The Background: Pioneering Virtual Health Care
Our client, a virtual care center — the only facility of its kind — was established to change lives and the health care system. The virtual care center brings care directly to patients by providing remote delivery of key aspects of health care, including monitoring vital signs, consultation with specialists, and prescription evaluation. Its cutting-edge telehealth program provided each patient with a set of telehealth monitoring equipment (i.e., digital scales, blood pressure cuff). The telehealth monitoring equipment is bluetooth enabled and connects patients to the hospital in real-time.
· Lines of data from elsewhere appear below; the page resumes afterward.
(* ------------------------------------------------------------------ *)
(** ** Termination *)

(** The call is over: it returned or an exception left it. *)
Definition finishes {A : Type} (r : Result A) : Prop :=
  match r with
  | OutOfFuel _ => False
  | _ => True
  end.

(** A receive attempt with this outcome fails. *)
Definition is_failure (r : RecvOutcome) : bool :=
  match r with
  | RecvDatagram _ => false
  | _ => true
  end.







(** The network delivers [arrivals] and then the link is down: every later
    call of [recvfrom] raises [socket.error] at once. *)
Definition link_down_after (arrivals : list RecvOutcome) (clock : nat -> Z) : Env :=
  mkEnv (fun k => nth k arrivals RecvError) udp_sendto clock.

(** The peer sends one byte before it has received anything, then
    acknowledges our five bytes with a pure acknowledgment; the network
    delivers the acknowledgment first.  The clock advances 1 us per
    reading. *)
Definition overtaking : Env :=
  network [RecvDatagram (datagram 1 5 []);
           RecvDatagram (datagram 0 0 ["x"%byte])]
          (fun k => Z.of_nat k).

(** The peer's acknowledgment of 19500 bytes arrives; then arrives a pure
    acknowledgment with [ack = 0], which the peer had sent on receiving a
    segment out of order and which the network had delayed; then the link
    is down.  The clock advances 1 us per reading. *)
Definition delayed_ack : Env :=
  link_down_after [RecvDatagram (datagram 0 19500 []);
                   RecvDatagram (datagram 0 0 [])]
                  (fun k => Z.of_nat k).

(** 19501 bytes to send: thirteen full segments and one byte. *)
Definition large_payload : bytes := repeat "a"%byte (Z.to_nat 19501).

(** [I] holds of the endpoint's fields and socket trace in the world
    [w]. *)
Definition holds (I : MyTCPProtocol -> list Event -> Prop) (w : World) : Prop :=
  I (self w) (trace w).

(* ------------------------------------------------------------------ *)
(** ** Further properties: definitions *)

(** A queue whose keys are in order. *)
Definition key_ordered (q : PriorityQueue) : Prop :=
  StronglySorted (fun a b => fst a <= fst b) q.

(** A send window with three segments in flight. *)
Definition three_in_flight : PriorityQueue :=
  [ (0, mkSegment 0 0 ["a"; "b"]%byte 0);
    (2, mkSegment 2 0 ["c"]%byte 0);
    (3, mkSegment 3 0 ["d"; "e"]%byte 0) ].

Definition three_in_flight_world : World :=
  mkWorld (mkProtocol 5 0 0 three_in_flight [] []) None 0 0 0 [].

(** A segment whose [seq_number] does not fit 8 unsigned bytes. *)
Definition oversized_segment : TCPSegment := mkSegment (2 ^ 64) 0 ["a"%byte] 0.

(** The receive window holds, in key order, data segments of at most
    [mss] bytes that lie beyond [received_bytes]. *)
Definition recv_window_ok (p : MyTCPProtocol) : Prop :=
  pq_ok (_recv_window p) /\
  Forall (fun e => _received_bytes_n p < seq_number (snd e) /\
                   0 < len (data (snd e)) <= mss)
         (_recv_window p).

(** The byte range of the sender's stream that an entry carries ends
    where the range of a later entry begins, or before. *)
Definition range_before (a b : entry) : Prop :=
  seq_number (snd a) + len (data (snd a)) <= seq_number (snd b).

(** The send window holds, in order, segments of at most [mss] bytes that
    carry disjoint ranges of the bytes sent so far. *)
Definition send_window_ok (p : MyTCPProtocol) : Prop :=
  0 <= _sent_bytes_n p /\
  Forall keyed (_send_window p) /\
  StronglySorted range_before (_send_window p) /\
  Forall (fun e => 0 <= seq_number (snd e) /\
                   0 < len (data (snd e)) <= mss /\
                   seq_number (snd e) + len (data (snd e)) <= _sent_bytes_n p)
         (_send_window p).

(** A datagram handed to [sendto] has a whole header and at most [mss]
    payload bytes. *)
Definition datagram_fits (ev : Event) : Prop :=
  match ev with
  | EvSendto d _ _ => service_len <= len d <= mss + service_len
  | EvRecvfrom _ _ => True
  end.


(** The read side of [p] is that of [p0] with bytes appended: the read
    buffer has grown at its end by as many bytes as [received_bytes]. *)
Definition appended (p0 p : MyTCPProtocol) : Prop :=
  exists delivered,
    _buffer p = _buffer p0 ++ delivered /\
    _received_bytes_n p = _received_bytes_n p0 + len delivered.


(** The segment carries, at its [seq_number], bytes of [stream]. *)
Definition of_stream (stream : bytes) (s : TCPSegment) : Prop :=
  0 <= seq_number s /\
  data s = slice stream (seq_number s) (seq_number s + len (data s)).

(** Every datagram that arrives with a payload carries, once cut to the
    [mss + 16] bytes [recvfrom] asks for, bytes of the peer's [stream] at
    their offset; the network may lose, repeat and reorder them. *)
Definition peer_streams (stream : bytes) (env : Env) : Prop :=
  forall k d now,
    recvfrom_outcome env k = RecvDatagram d ->
    0 < len (data (load now (slice_to d (mss + service_len)))) ->
    of_stream stream (load now (slice_to d (mss + service_len))).

(** The bytes delivered so far are the first [received_bytes] bytes of
    [stream], and those not yet read are at the end of them, in the read
    buffer. *)
Definition delivered_in_order (stream : bytes) (p : MyTCPProtocol) : Prop :=
  0 <= _received_bytes_n p <= len stream /\
  exists consumed, consumed ++ _buffer p = slice_to stream (_received_bytes_n p).

(** The peer sends [abc] as the segments [ab] and [c]; the network
    delivers [c] first and [ab] twice. *)
Definition reordered : Env :=
  network [RecvDatagram (datagram 2 0 ["c"]%byte);
           RecvDatagram (datagram 0 0 ["a"; "b"]%byte);
           RecvDatagram (datagram 0 0 ["a"; "b"]%byte)]
          (fun k => Z.of_nat k * 3000).


(** The read side of [p'] is that of [p]: the same [received_bytes], the
    same read buffer, and a receive window with the same segments. *)
Definition read_side_kept (p p' : MyTCPProtocol) : Prop :=
  _received_bytes_n p' = _received_bytes_n p /\
  _buffer p' = _buffer p /\
  Permutation (_recv_window p') (_recv_window p).


(** A silent peer, seen when the clock already reads 20 ms; it advances
    1 us per reading. *)
Definition silent_late : Env := network [] (fun k => 20000 + Z.of_nat k).

(* ------------------------------------------------------------------ *)
(** ** The transmission that built a segment *)

(** The socket event [ev] is the first transmission of the segment with
    fields [seq] and [ack] and payload [payload]: a datagram that started at
    the endpoint's [sent_bytes] and acknowledged its [received_bytes], of
    which [sendto] accepted payload bytes, so that [_send_segment] put the
    segment into the send window; it carried [seq], [ack] and a payload that
    begins with [payload]. *)
Definition built_by (seq ack : Z) (payload : bytes) (ev : Event) : Prop :=
  match ev with
  | EvSendto d0 (SendReturns n0) p0 =>
      service_len < n0 /\
      wire_seq d0 = _sent_bytes_n p0 /\ wire_ack d0 = _received_bytes_n p0 /\
      wire_seq d0 = seq /\ wire_ack d0 = ack /\
      exists more, wire_payload d0 = payload ++ more
  | _ => False
  end.

(** Every segment of the send window was built by a transmission of the
    trace. *)
Definition window_built (p : MyTCPProtocol) (tr : list Event) : Prop :=
  Forall (fun e => Exists (built_by (seq_number (snd e)) (ack_number (snd e))
                                    (data (snd e))) tr)
         (_send_window p).

(** Every datagram of the trace (newest event first) either starts at
    [sent_bytes] and acknowledges [received_bytes], or starts below
    [sent_bytes] and repeats a segment built by an older transmission. *)
Fixpoint outgoing_as_built (tr : list Event) : Prop :=
  match tr with
  | [] => True
  | ev :: older =>
      match ev with
      | EvSendto d _ p =>
          (wire_seq d = _sent_bytes_n p /\ wire_ack d = _received_bytes_n p) \/
          (wire_seq d < _sent_bytes_n p /\ wire_ack d <= _received_bytes_n p /\
           Exists (built_by (wire_seq d) (wire_ack d) (wire_payload d)) older)
      | EvRecvfrom _ _ => True
      end /\ outgoing_as_built older
  end.

(** [ev] is a first transmission that put a segment into the send
    window. *)
Definition stores (ev : Event) : Prop :=
  match ev with
  | EvSendto d0 (SendReturns n0) p0 => service_len < n0 /\ wire_seq d0 = _sent_bytes_n p0
  | _ => False
  end.

(** The [seq] field of the datagram of a send event. *)
Definition event_seq (ev : Event) : Z :=
  match ev with
  | EvSendto d _ _ => wire_seq d
  | EvRecvfrom _ _ => 0
  end.

(** The storing transmissions of the trace started below [sent_bytes], and
    no two of them at the same [seq]. *)
Definition stored_once (p : MyTCPProtocol) (tr : list Event) : Prop :=
  Forall (fun ev => stores ev -> event_seq ev < _sent_bytes_n p) tr /\
  ForallOrdPairs (fun e1 e2 => stores e1 -> stores e2 -> event_seq e1 <> event_seq e2) tr.

Definition as_built (p : MyTCPProtocol) (tr : list Event) : Prop :=
  window_behind p /\ window_built p tr /\ outgoing_as_built tr /\ stored_once p tr.

(* ------------------------------------------------------------------ *)
(** ** [load], byte by byte *)

(** The unsigned big-endian value of a byte string, digit by digit: the
    first byte is the most significant one. *)
Fixpoint be_value (b : bytes) : Z :=
  match b with
  | [] => 0
  | x :: rest => byte_val x * 256 ^ len rest + be_value rest
  end.

(** [b[i]] for an index that is not negative; [None] is the [IndexError]
    of an index outside the bytes. *)
Definition getitem (b : bytes) (i : nat) : option byte := nth_error b i.

(** The [count] bytes of [b] from index [start] on, each read by its
    index. *)
Fixpoint read_bytes (b : bytes) (start count : nat) : option bytes :=
  match count with
  | O => Some []
  | S count' =>
      match getitem b start with
      | None => None
      | Some x =>
          match read_bytes b (S start) count' with
          | None => None
          | Some rest => Some (x :: rest)
          end
      end
  end.

(** [b[i:j]], [b[:j]] and [b[i:]] as the interpreter computes a slice: the
    bounds are moved into the bytes, then the bytes between them are
    read. *)
Definition getslice (b : bytes) (i j : Z) : option bytes :=
  read_bytes b (slice_index (len b) i) (slice_index (len b) j - slice_index (len b) i).

Definition getslice_to (b : bytes) (j : Z) : option bytes :=
  read_bytes b 0 (slice_index (len b) j).

Definition getslice_from (b : bytes) (i : Z) : option bytes :=
  read_bytes b (slice_index (len b) i) (length b - slice_index (len b) i).

(** [TCPSegment.load] with every read of a byte checked: [None] if one of
    the three slices reads outside [d]. *)
Definition load_checked (now : Z) (d : bytes) : option TCPSegment :=
  match getslice_to d 8 with
  | None => None
  | Some seq =>
      match getslice d 8 16 with
      | None => None
      | Some ack =>
          match getslice_from d service_len with
          | None => None
          | Some payload => Some (mkSegment (from_bytes seq) (from_bytes ack) payload now)
          end
      end
  end.
(** * slinktool / libslink: the collect functions of slutils.c

    A shallow embedding of [detect], [sl_sequence], [update_stream],
    [sl_collect], [sl_collect_nb] and [sl_collect_nb_size] from
    libslink/slutils.c, with the declarations of libslink/libslink.h, and the
    properties of the receive pipeline and of the session state checked
    against them.  The other functions of slutils.c follow: [sl_newslcd],
    [sl_addstream], [sl_setuniparams] and [sl_packettype], and the queue
    length and address column of prtinfo_connections in src/slinkxml.c.

    Conventions.  A C [int] is a [Z] kept in range by [wrap32s] after every
    arithmetic operation (two's complement wrap-around, which is what the
    compilers in use emit where C leaves signed overflow undefined).  A byte is
    a [Z] in [0, 256).  A pointer into the receive buffer is the offset it
    points at.  Everything the library prints through sl_log_r or asks of the
    network is recorded, in order, in a trace of events. *)

From Stdlib Require Import ZArith List String Ascii Bool Lia.
Import ListNotations.
Open Scope Z_scope.

(** ** C integers *)

Definition wrap32s (x : Z) : Z := (x + 2 ^ 31) mod 2 ^ 32 - 2 ^ 31.
Definition wrap64u (x : Z) : Z := x mod 2 ^ 64.

Definition int_add (a b : Z) : Z := wrap32s (a + b).
Definition int_sub (a b : Z) : Z := wrap32s (a - b).

Definition INT_MAX : Z := 2 ^ 31 - 1.

(** ** Constants of libslink.h *)

Definition SLRECSIZEMIN : Z := 48.
Definition SLRECSIZEMAX : Z := 4096.
Definition SLHEADSIZE : Z := 8.
Definition BUFSIZE : Z := 8192.

Definition SLPACKET : Z := 1.
Definition SLTERMINATE : Z := 0.
Definition SLNOPACKET : Z := -1.

Definition UNISTATION : string := "UNI".
Definition UNINETWORK : string := "XX".

(** ** Bytes and buffers *)

Definition bytes_of_string (s : string) : list Z :=
  map (fun a => Z.of_nat (nat_of_ascii a)) (list_ascii_of_string s).

Definition SIGNATURE : list Z := bytes_of_string "SL".
Definition INFOSIGNATURE : list Z := bytes_of_string "SLINFO".
Lemma generate_2grams_lookup_lt text i :
  S i < length text →
  generate_2grams text !! i = Some (slice text i (i + 2)).
Proof.
  intros Hi. unfold generate_2grams, range.
  rewrite list_lookup_fmap, lookup_seq_lt by lia. done.
Qed.

Lemma generate_2grams_lookup text i t :
  generate_2grams text !! i = Some t ↔
  ∃ a b, text !! i = Some a ∧ text !! S i = Some b ∧ t = [a; b].
Proof.
  split.
  - intros Ht.
    assert (Hi : i < length (generate_2grams text))
      by (apply lookup_lt_is_Some; eauto).
    rewrite generate_2grams_length in Hi.
    destruct (lookup_lt_is_Some_2 text i) as [a Ha]; [lia|].
    destruct (lookup_lt_is_Some_2 text (S i)) as [b Hb]; [lia|].
    exists a, b. split_and!; [done..|].
    rewrite generate_2grams_lookup_lt in Ht by lia.
    rewrite (slice_pair _ _ _ _ Ha Hb) in Ht. congruence.
  - intros (a & b & Ha & Hb & ->).
    apply lookup_lt_Some in Hb as Hlt.
    rewrite generate_2grams_lookup_lt by lia.
    by rewrite (slice_pair _ _ _ _ Ha Hb).
Qed.
(** * Call-graph generator for bracketed message sends

    A shallow embedding of [tools/callgraph/call_graph_generator.py]:
    the [MethodCall] record with its signature rendering, the
    [CallGraphGenerator] state with [parse_interface],
    [parse_implementation], [analyze_file] and [print_call_graph], and
    the part of Python's [re] and [str] that these functions use.

    Text is modelled as [string] over 8-bit characters read as the code
    points 0 to 255; code points above 255 are outside the model. *)

From Stdlib Require Import Ascii String NArith Sorted.
From stdpp Require Import gmap strings list fin_maps sorting pretty.

(** ** Characters: the predicates of [str] and of [re] on code points *)

Module PyChar.

Definition code (c : ascii) : N := N_of_ascii c.

Definition in_range (lo hi : N) (c : ascii) : bool :=
  ((lo <=? code c) && (code c <=? hi))%N.

(** [str.isspace] on one character; also the class [\s] of a str pattern. *)
Definition isspace (c : ascii) : bool :=
  in_range 9 13 c || in_range 28 32 c || in_range 133 133 c
  || in_range 160 160 c.

(** [str.isupper] on one character. *)
Definition isupper (c : ascii) : bool :=
  in_range 65 90 c || in_range 192 214 c || in_range 216 222 c.

(** [str.islower] on one character. *)
Definition islower (c : ascii) : bool :=
  in_range 97 122 c || in_range 170 170 c || in_range 181 181 c
  || in_range 186 186 c || in_range 223 246 c || in_range 248 255 c.

(** ASCII digits, the superscript digits and the vulgar fractions. *)
Definition isnumeric (c : ascii) : bool :=
  in_range 48 57 c || in_range 178 179 c || in_range 185 185 c
  || in_range 188 190 c.

Definition isalpha (c : ascii) : bool := isupper c || islower c.

(** The class [\w] of a str pattern: alphanumeric or underscore. *)
Definition isword (c : ascii) : bool :=
  isalpha c || isnumeric c || in_range 95 95 c.

End PyChar.

(** ** Strings: the [str] methods used by the generator *)

Module PyStr.

Definition is_empty (s : string) : bool :=
  match s with EmptyString => true | String _ _ => false end.

(** [c in s] for a one-character [c]. *)
Fixpoint contains (c : ascii) (s : string) : bool :=
  match s with
  | EmptyString => false
  | String a s' => Ascii.eqb a c || contains c s'
  end.

Fixpoint lstrip (s : string) : string :=
  match s with
  | EmptyString => EmptyString
  | String a s' => if PyChar.isspace a then lstrip s' else s
  end.

Fixpoint rstrip (s : string) : string :=
  match s with
  | EmptyString => EmptyString
  | String a s' =>
      let r := rstrip s' in
      if is_empty r && PyChar.isspace a then EmptyString else String a r
  end.

(** [s.strip()] *)
Definition strip (s : string) : string := rstrip (lstrip s).

(** [s.split(sep)] for a one-character separator: never empty. *)
Fixpoint split (sep : ascii) (s : string) : list string :=
  match s with
  | EmptyString => [EmptyString]
  | String a s' =>
      if Ascii.eqb a sep then EmptyString :: split sep s'
      else match split sep s' with
           | h :: t => String a h :: t
           | [] => [String a EmptyString]
           end
  end.

(** [sep.join(parts)] *)
Fixpoint join (sep : string) (parts : list string) : string :=
  match parts with
  | [] => EmptyString
  | [p] => p
  | p :: ps => p +:+ sep +:+ join sep ps
  end.

(** [s.startswith(p)] *)
Definition startswith (s p : string) : bool := String.prefix p s.

(** [s.replace(a, b)] for one-character [a] and [b]. *)
Fixpoint replace (a b : ascii) (s : string) : string :=
  match s with
  | EmptyString => EmptyString
  | String c s' => String (if Ascii.eqb c a then b else c) (replace a b s')
  end.

(** [s[0]]: raises IndexError on the empty string. *)
Definition index0 (s : string) : option ascii :=
  match s with EmptyString => None | String a _ => Some a end.

(** [any(p(x) for x in s)] *)
Fixpoint any_char (p : ascii -> bool) (s : string) : bool :=
  match s with
  | EmptyString => false
  | String a s' => p a || any_char p s'
  end.

(** The first [n] characters, and what follows them. *)
Fixpoint take (n : nat) (s : string) : string :=
  match n, s with
  | S n', String a s' => String a (take n' s')
  | _, _ => EmptyString
  end.

Fixpoint drop (n : nat) (s : string) : string :=
  match n, s with
  | S n', String _ s' => drop n' s'
  | _, _ => s
  end.

End PyStr.

(** ** Regular expressions: a backtracking matcher in the manner of [re] *)

Module Re.

Inductive regex : Type :=
| Eps : regex
| Chr : ascii -> regex                 (* a literal character *)
| Cls : (ascii -> bool) -> regex       (* a character class *)
| Cat : regex -> regex -> regex
| Alt : regex -> regex -> regex        (* ordered alternation *)
| Star : regex -> regex                (* greedy [*] *)
| Plus : regex -> regex                (* greedy [+] *)
| Grp : nat -> regex -> regex.         (* capturing group *)

(** A literal word, character by character. *)
Fixpoint Lit (s : string) : regex :=
  match s with
  | EmptyString => Eps
  | String a s' => Cat (Chr a) (Lit s')
  end.

Abbreviation captures := (gmap nat string).
Definition outcome : Type := string * captures.
Definition cont := string -> captures -> option outcome.

(** Greedy iteration: one more round of the body when it consumes
    input, else (or when every longer attempt fails) the continuation. *)
Fixpoint star_loop (body : string -> captures -> cont -> option outcome)
    (fuel : nat) (s : string) (caps : captures) (k : cont)
    : option outcome :=
  match fuel with
  | O => k s caps
  | S fuel' =>
      match body s caps (fun s' caps' =>
              if String.length s' <? String.length s
              then star_loop body fuel' s' caps' k else None) with
      | Some r => Some r
      | None => k s caps
      end
  end.

Fixpoint rmatch (r : regex) (s : string) (caps : captures) (k : cont)
    {struct r} : option outcome :=
  match r with
  | Eps => k s caps
  | Chr a =>
      match s with
      | String c s' => if Ascii.eqb c a then k s' caps else None
      | EmptyString => None
      end
  | Cls p =>
      match s with
      | String c s' => if p c then k s' caps else None
      | EmptyString => None
      end
  | Cat r1 r2 => rmatch r1 s caps (fun s' caps' => rmatch r2 s' caps' k)
  | Alt r1 r2 =>
      match rmatch r1 s caps k with
      | Some r => Some r
      | None => rmatch r2 s caps k
      end
  | Star r1 => star_loop (rmatch r1) (String.length s) s caps k
  | Plus r1 =>
      rmatch r1 s caps (fun s' caps' =>
        star_loop (rmatch r1) (String.length s') s' caps' k)
  | Grp n r1 =>
      rmatch r1 s caps (fun s' caps' =>
        k s' (<[n := PyStr.take (String.length s - String.length s') s]> caps'))
  end.

(** A match object: the span and the groups. *)
Record re_match : Type := ReMatch {
  m_start : nat;
  m_end : nat;
  m_caps : captures
}.

(** [m.group(n)]; every group of the patterns below takes part in
    every match, so the absent case is never read. *)
Definition group (m : re_match) (n : nat) : string :=
  default EmptyString (m_caps m !! n).

(** The match that starts exactly at the head of [s], if any. *)
Definition match_here (r : regex) (s : string) : option outcome :=
  rmatch r s ∅ (fun s' caps' => Some (s', caps')).

(** The leftmost match in [s], whose first character is at offset [pos]
    of the whole text. *)
Fixpoint search_from (r : regex) (pos : nat) (s : string)
    : option re_match :=
  match match_here r s with
  | Some (s', caps') =>
      Some (ReMatch pos (pos + (String.length s - String.length s')) caps')
  | None =>
      match s with
      | EmptyString => None
      | String _ s' => search_from r (S pos) s'
      end
  end.

(** [re.search(r, s)] *)
Definition search (r : regex) (s : string) : option re_match :=
  search_from r 0 s.

(** [re.finditer(r, s)]: successive leftmost matches, each search
    resuming where the previous match ended (one character further
    after an empty match). *)
Fixpoint finditer_from (r : regex) (fuel : nat) (pos : nat) (s : string)
    : list re_match :=
  match fuel with
  | O => []
  | S fuel' =>
      match search_from r pos s with
      | None => []
      | Some m =>
          let next := if m_end m =? m_start m then S (m_end m) else m_end m in
          m :: finditer_from r fuel' next (PyStr.drop (next - pos) s)
      end
  end.

Definition finditer (r : regex) (s : string) : list re_match :=
  finditer_from r (S (String.length s)) 0 s.

End Re.

(** ** The generator *)

Import Re.

(** [f"{x}"] for a value that is a str or [None]. *)
Definition fmt_opt (o : option string) : string :=
  match o with Some s => s | None => "None" end.

(** Truth value of a value that is a str or [None]. *)
Definition truthy (o : option string) : bool :=
  match o with Some s => negb (PyStr.is_empty s) | None => false end.

Definition class_method_prefixes : list string :=
  ["alloc"; "new"; "shared"; "default"; "class"].

(** [any(name.startswith(prefix) for prefix in class_method_prefixes)] *)
Definition has_class_prefix (name : string) : bool :=
  existsb (PyStr.startswith name) class_method_prefixes.

Module MethodCall.
(** C7, as amended: when the manifest of the core is missing or the parser
    rejects it, [main] raises and leaves the world as it found it: no
    platform object, no extension, no command; and whenever [main] changes
    the world at all, the manifest was there and parsed.  But the content
    of a manifest that parses is not looked at before the platform object
    is made: the helpers, the commands and the builder, which use the
    document, all run on a world in which the platform exists, so that an
    error in the manifest's fields is raised after that. *)
Theorem manifest_error_leaves_everything_untouched (core : string) (w : World) :
  (manifest_error X w core -> exists e, main X core w = (inl e, w))
  /\ (snd (main X core w) <> w ->
      exists text doc,
        dict_get (files w) (manifest core) = Some text
        /\ yaml_load X text = inr doc)
  /\ (forall doc,
        load X (manifest core) w = (inr doc, w) ->
        synthesize X core w
        = (add_designfiles X (join "cores" core) doc "quartus" ;;;
           generate_build_id X (join "cores" core) ;;;
           add_mainfile X (join "cores" core) doc ;;;
           configure X doc ;;;
           finish X core)
            (set_platform w
               {| io := terasic_deca_io X;
                  commands := terasic_deca_commands X |})).
Proof.
  destruct (load_failure_is_clean X core w) as [H1 H2].
  split; [exact H1|]. split; [exact H2|].
  intros doc. apply platform_before_the_document.
Qed.

(** X9: when the manifest is usable, [main] reaches the builder with a
    platform that has, after what the helpers left there, the QIP file of
    the controller, the 29 fixed settings, one VERILOG_MACRO per define of
    the merged dictionary, in this order, and the resources of the cape
    after the board's own. *)
Theorem platform_is_configured_before_the_build
  (core : string) (w w1 : World) (doc : yaml) (p : PlatformObj) :
  prepare X core w = (inr doc, w1) ->
  platform w1 = Some p ->
  unusable doc = None ->
  synthesize X core w
  = finish X core (set_platform w1 (configured X (cwd w1) (defines_of doc) p)).
Proof.
  intros Hprep Hp Hu. rewrite synthesize_steps.
  rewrite (bind_inr _ _ _ _ _ Hprep).
  rewrite (bind_inr _ _ _ _ tt (configure_ok doc w1 p Hp Hu)).
  reflexivity.
Qed.

(** X10: a manifest that parses but is no mapping, or whose defines are
    there and are no mapping (a list, a string, a number, nothing), makes
    [main] raise [AttributeError] on [get] or on [update].  This happens
    after the QIP file and the fixed settings were added: the platform
    holds those, no macro and no extension, and neither the builder nor the
    conversion has run. *)
Theorem unusable_manifest_stops_main_after_the_settings
  (core : string) (w w1 : World) (doc : yaml) (p : PlatformObj) (attr : string) :
  prepare X core w = (inr doc, w1) ->
  platform w1 = Some p ->
  unusable doc = Some attr ->
  main X core w
  = (inl (AttributeError attr), set_platform w1 (half_configured (cwd w1) p)).
Proof.
  intros Hprep Hp Hu. unfold main. apply bind_inl. rewrite synthesize_steps.
  rewrite (bind_inr _ _ _ _ _ Hprep). apply bind_inl.
  exact (configure_fails doc w1 p attr Hp Hu).
Qed.

Lemma ends_with_sep_app (a b : string) :
  b <> EmptyString -> ends_with_sep (a ++ b) = ends_with_sep b.
Proof.
  intros Hb. induction a as [|c a IH]; [reflexivity|].
  cbn [append ends_with_sep]. rewrite IH.
  destruct (a ++ b)%string eqn:E; [|reflexivity].
  destruct a; [cbn in E; congruence | discriminate].
Qed.

Lemma starts_with_sep_nonempty (s : string) :
  starts_with_sep s = true -> s <> EmptyString.
Proof. destruct s; [discriminate | discriminate]. Qed.

(** X12: where [main] looks for the manifest: under "cores/", in the
    directory of the core, as "MiSTeX.yaml".  A core name that starts with
    a slash is taken as it is, without "cores/" before it, and after a name
    that is empty or ends with a slash no second slash is put. *)
Theorem manifest_path (core : string) :
  manifest core
  = ((if starts_with_sep core then core else "cores/" ++ core)
       ++ (if (String.eqb core EmptyString || ends_with_sep core)%bool
           then "MiSTeX.yaml" else "/MiSTeX.yaml"))%string.
Proof.
  unfold manifest, join. destruct (starts_with_sep core) eqn:Hs.
  - cbn [starts_with_sep Ascii.eqb Bool.eqb].
    destruct (String.eqb core EmptyString || ends_with_sep core)%bool;
      reflexivity.
  - cbn [starts_with_sep String.eqb ends_with_sep Ascii.eqb Bool.eqb orb].
    destruct (String.eqb_spec core EmptyString) as [->|Hne].
    + reflexivity.
    + change ("cores" ++ "/" ++ core)%string with ("cores/" ++ core)%string.
      rewrite (ends_with_sep_app "cores/" core Hne).
      cbn [orb].
      destruct (ends_with_sep core); reflexivity.
Qed.

End StepFacts.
Patients meet regularly (sometimes as often as daily depending on their level of health) with their healthcare provider via a video call. Holding frequent virtual checkup meetings coupled with the daily tracking of their vital signs, reduces the need for them to visit a healthcare professional’s office. These lower barriers to health-improving activities increase the likelihood of patient compliance and result in better health and higher quality of life.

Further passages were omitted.